* **Instructions to follow**
Only the lines of the data below from the one with "(** C10 as stated" through the one with "let body := VObj" are wanted. Repeat them exactly.

[Start of section]

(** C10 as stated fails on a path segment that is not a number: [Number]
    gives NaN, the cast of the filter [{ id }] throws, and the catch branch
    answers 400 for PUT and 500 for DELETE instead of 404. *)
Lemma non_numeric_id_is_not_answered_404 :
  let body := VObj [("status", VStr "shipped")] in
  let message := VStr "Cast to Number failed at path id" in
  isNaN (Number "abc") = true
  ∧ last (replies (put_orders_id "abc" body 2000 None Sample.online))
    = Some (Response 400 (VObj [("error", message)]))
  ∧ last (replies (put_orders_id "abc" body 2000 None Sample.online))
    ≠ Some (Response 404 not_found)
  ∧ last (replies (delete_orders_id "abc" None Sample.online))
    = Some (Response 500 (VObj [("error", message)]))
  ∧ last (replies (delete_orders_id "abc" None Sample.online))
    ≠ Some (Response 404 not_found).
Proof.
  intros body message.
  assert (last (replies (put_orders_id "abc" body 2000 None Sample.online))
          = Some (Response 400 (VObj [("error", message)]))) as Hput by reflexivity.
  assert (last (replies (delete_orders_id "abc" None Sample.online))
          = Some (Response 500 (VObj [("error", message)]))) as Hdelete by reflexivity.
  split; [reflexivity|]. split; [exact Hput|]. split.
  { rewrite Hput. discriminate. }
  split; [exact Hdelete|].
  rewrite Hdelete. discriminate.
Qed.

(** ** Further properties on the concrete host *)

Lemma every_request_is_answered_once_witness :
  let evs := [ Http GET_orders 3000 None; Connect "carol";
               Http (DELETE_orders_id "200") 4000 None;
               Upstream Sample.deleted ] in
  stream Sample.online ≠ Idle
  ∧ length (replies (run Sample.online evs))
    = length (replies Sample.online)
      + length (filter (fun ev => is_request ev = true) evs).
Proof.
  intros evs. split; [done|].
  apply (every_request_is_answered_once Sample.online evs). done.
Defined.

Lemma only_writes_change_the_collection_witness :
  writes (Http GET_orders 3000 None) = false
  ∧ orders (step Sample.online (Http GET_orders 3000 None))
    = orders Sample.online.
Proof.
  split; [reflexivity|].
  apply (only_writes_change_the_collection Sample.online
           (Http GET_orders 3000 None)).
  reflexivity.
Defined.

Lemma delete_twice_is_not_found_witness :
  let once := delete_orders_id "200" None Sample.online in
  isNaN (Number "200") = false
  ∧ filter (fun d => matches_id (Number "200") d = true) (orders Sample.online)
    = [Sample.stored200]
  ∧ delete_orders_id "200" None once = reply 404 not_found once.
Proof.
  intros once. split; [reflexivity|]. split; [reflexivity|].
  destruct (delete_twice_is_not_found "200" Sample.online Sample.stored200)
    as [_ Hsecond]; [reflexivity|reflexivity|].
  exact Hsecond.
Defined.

[End of section]
[Start of section]

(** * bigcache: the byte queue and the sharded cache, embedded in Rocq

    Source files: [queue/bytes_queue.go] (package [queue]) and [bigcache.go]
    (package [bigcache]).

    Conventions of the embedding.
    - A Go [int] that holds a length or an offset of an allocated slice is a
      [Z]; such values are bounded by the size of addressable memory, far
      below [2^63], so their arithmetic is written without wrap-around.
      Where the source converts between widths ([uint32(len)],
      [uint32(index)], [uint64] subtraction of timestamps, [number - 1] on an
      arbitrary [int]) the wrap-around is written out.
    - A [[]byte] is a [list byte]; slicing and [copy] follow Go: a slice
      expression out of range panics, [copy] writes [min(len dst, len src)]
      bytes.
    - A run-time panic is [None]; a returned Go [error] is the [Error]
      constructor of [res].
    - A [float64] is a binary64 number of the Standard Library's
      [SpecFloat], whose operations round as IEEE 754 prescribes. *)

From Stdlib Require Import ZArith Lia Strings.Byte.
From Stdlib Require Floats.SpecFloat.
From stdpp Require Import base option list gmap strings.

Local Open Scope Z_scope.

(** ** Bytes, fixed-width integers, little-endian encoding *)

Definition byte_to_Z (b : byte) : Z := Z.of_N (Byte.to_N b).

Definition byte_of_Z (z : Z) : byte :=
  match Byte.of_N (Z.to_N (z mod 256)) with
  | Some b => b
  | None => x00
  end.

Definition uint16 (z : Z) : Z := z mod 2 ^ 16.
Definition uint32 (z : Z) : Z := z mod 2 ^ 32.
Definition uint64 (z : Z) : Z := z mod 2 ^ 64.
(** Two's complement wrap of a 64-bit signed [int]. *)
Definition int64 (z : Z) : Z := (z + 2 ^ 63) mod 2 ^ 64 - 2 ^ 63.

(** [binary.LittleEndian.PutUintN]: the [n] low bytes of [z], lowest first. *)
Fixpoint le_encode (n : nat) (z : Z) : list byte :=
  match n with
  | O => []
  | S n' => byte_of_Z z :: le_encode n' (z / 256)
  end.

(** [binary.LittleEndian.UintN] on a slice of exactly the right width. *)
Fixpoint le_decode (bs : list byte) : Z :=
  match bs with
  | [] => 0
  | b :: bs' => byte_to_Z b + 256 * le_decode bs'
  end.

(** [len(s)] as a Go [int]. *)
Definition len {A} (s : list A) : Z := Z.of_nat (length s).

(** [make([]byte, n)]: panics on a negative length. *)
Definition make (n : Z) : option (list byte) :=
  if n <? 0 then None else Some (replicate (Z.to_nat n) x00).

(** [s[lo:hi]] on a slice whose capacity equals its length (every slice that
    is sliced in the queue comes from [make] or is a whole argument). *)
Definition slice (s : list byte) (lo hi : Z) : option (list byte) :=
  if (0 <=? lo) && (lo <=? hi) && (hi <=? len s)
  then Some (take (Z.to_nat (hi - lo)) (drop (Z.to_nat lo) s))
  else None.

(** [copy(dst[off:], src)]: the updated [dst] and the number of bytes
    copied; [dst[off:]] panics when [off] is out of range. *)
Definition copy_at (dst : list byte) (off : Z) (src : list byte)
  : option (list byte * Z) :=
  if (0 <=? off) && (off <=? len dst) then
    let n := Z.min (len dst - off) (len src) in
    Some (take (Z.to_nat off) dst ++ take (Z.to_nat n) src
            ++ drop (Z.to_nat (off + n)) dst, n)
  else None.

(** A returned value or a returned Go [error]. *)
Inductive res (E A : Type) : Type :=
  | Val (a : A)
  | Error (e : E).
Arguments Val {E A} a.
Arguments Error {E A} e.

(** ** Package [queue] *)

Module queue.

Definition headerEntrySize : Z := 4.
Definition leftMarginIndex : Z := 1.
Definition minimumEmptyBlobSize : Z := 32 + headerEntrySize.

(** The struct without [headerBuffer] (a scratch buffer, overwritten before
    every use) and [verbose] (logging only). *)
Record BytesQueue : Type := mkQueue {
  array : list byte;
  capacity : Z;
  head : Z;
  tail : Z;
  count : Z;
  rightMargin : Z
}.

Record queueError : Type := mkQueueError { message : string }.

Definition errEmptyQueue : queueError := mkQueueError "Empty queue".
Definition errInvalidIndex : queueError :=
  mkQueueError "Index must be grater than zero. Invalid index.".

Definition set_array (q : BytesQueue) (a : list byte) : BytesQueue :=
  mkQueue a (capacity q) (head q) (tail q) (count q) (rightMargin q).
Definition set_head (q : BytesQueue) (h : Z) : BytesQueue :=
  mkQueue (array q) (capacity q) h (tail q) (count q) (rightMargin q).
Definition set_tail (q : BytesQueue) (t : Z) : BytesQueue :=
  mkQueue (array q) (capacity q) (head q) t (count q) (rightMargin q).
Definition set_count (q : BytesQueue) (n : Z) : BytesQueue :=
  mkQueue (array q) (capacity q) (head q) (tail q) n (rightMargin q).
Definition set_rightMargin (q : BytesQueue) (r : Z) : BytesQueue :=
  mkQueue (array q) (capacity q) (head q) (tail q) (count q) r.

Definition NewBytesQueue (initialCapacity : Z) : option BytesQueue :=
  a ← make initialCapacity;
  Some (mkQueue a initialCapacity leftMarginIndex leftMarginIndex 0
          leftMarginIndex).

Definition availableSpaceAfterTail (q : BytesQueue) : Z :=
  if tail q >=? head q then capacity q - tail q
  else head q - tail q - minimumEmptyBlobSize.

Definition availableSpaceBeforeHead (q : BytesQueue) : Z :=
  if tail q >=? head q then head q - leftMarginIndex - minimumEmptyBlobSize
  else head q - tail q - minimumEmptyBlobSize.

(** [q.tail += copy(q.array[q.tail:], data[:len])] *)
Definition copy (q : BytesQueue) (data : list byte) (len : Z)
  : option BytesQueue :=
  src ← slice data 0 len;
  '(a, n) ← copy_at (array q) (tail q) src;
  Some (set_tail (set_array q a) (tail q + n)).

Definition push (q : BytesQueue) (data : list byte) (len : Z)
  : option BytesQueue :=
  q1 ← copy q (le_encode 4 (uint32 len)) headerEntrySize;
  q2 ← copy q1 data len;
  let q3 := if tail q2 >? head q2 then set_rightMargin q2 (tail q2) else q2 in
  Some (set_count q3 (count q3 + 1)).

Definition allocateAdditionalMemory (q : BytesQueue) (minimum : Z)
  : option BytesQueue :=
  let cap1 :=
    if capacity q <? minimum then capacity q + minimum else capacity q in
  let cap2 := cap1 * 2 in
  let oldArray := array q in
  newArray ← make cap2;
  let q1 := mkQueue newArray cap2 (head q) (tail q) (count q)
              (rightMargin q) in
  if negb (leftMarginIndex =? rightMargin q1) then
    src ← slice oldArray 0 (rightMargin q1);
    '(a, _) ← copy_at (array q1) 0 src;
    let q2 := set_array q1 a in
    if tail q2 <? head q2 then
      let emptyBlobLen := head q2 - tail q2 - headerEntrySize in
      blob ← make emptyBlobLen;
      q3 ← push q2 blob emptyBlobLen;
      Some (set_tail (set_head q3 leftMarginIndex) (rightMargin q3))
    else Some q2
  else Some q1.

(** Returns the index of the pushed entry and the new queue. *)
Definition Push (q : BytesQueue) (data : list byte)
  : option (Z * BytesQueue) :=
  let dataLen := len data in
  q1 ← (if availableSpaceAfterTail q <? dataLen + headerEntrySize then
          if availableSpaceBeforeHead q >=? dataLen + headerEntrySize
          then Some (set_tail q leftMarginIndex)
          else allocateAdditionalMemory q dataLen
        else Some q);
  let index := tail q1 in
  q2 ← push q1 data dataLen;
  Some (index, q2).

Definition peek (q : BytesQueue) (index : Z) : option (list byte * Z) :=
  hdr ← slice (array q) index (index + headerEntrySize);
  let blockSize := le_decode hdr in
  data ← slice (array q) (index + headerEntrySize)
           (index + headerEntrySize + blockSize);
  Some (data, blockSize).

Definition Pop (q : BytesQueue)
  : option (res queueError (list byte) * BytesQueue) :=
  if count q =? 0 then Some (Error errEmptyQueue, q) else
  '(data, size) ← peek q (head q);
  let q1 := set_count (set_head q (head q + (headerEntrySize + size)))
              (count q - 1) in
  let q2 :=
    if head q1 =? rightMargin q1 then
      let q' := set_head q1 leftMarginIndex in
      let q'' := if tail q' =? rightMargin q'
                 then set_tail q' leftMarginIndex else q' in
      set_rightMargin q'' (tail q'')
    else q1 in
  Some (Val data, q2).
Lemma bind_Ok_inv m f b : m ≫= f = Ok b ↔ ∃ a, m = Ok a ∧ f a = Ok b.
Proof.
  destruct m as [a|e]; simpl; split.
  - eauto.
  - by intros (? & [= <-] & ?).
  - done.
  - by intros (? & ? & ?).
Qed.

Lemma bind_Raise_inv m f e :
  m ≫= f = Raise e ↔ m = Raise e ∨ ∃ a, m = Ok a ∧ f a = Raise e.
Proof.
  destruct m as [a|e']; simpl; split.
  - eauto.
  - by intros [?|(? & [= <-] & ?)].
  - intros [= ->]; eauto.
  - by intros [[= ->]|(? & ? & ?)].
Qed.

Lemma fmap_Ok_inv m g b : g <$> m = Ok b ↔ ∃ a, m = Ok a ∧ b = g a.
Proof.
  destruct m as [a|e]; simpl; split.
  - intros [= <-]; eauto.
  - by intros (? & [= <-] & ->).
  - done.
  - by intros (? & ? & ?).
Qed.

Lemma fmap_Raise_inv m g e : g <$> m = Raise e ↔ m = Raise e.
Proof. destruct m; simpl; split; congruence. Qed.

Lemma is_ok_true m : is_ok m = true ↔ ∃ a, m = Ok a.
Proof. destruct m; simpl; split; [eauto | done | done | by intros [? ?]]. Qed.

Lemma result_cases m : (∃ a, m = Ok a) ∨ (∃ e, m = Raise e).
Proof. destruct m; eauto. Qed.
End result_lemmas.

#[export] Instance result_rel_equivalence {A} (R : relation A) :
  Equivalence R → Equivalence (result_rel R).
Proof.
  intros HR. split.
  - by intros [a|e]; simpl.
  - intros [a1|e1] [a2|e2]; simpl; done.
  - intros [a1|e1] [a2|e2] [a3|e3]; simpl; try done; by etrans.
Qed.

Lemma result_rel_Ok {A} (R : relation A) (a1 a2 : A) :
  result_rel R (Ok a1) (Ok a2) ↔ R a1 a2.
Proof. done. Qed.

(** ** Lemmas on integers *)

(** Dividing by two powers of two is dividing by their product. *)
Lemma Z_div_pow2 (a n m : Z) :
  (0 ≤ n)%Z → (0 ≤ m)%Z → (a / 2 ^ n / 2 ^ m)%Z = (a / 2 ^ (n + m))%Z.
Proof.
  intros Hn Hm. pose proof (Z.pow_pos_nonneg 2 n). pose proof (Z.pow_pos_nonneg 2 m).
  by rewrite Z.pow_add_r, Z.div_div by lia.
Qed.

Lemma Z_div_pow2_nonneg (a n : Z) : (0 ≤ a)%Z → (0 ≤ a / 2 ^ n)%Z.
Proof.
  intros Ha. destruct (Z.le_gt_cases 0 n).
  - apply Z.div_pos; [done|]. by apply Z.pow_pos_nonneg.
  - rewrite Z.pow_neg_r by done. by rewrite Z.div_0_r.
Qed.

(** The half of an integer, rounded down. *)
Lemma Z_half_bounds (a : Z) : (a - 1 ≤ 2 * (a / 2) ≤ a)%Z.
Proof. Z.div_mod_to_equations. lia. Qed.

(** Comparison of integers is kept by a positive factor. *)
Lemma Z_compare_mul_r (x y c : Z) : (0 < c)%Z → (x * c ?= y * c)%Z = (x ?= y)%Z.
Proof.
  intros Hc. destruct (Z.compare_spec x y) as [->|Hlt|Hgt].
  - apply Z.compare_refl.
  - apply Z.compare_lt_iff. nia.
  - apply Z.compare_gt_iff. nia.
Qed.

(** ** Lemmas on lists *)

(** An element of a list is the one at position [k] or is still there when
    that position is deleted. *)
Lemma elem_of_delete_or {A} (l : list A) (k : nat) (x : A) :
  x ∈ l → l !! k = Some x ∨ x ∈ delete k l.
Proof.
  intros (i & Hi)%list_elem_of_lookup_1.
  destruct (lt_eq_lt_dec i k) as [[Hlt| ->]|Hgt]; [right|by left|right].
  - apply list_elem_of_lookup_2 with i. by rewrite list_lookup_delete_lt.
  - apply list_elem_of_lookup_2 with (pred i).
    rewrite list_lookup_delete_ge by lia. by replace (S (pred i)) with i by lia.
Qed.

[End of section]

* **Response to the exercise**
(** C10 as stated fails on a path segment that is not a number: [Number]
    gives NaN, the cast of the filter [{ id }] throws, and the catch branch
    answers 400 for PUT and 500 for DELETE instead of 404. *)
Lemma non_numeric_id_is_not_answered_404 :
  let body := VObj [("status", VStr "shipped")] in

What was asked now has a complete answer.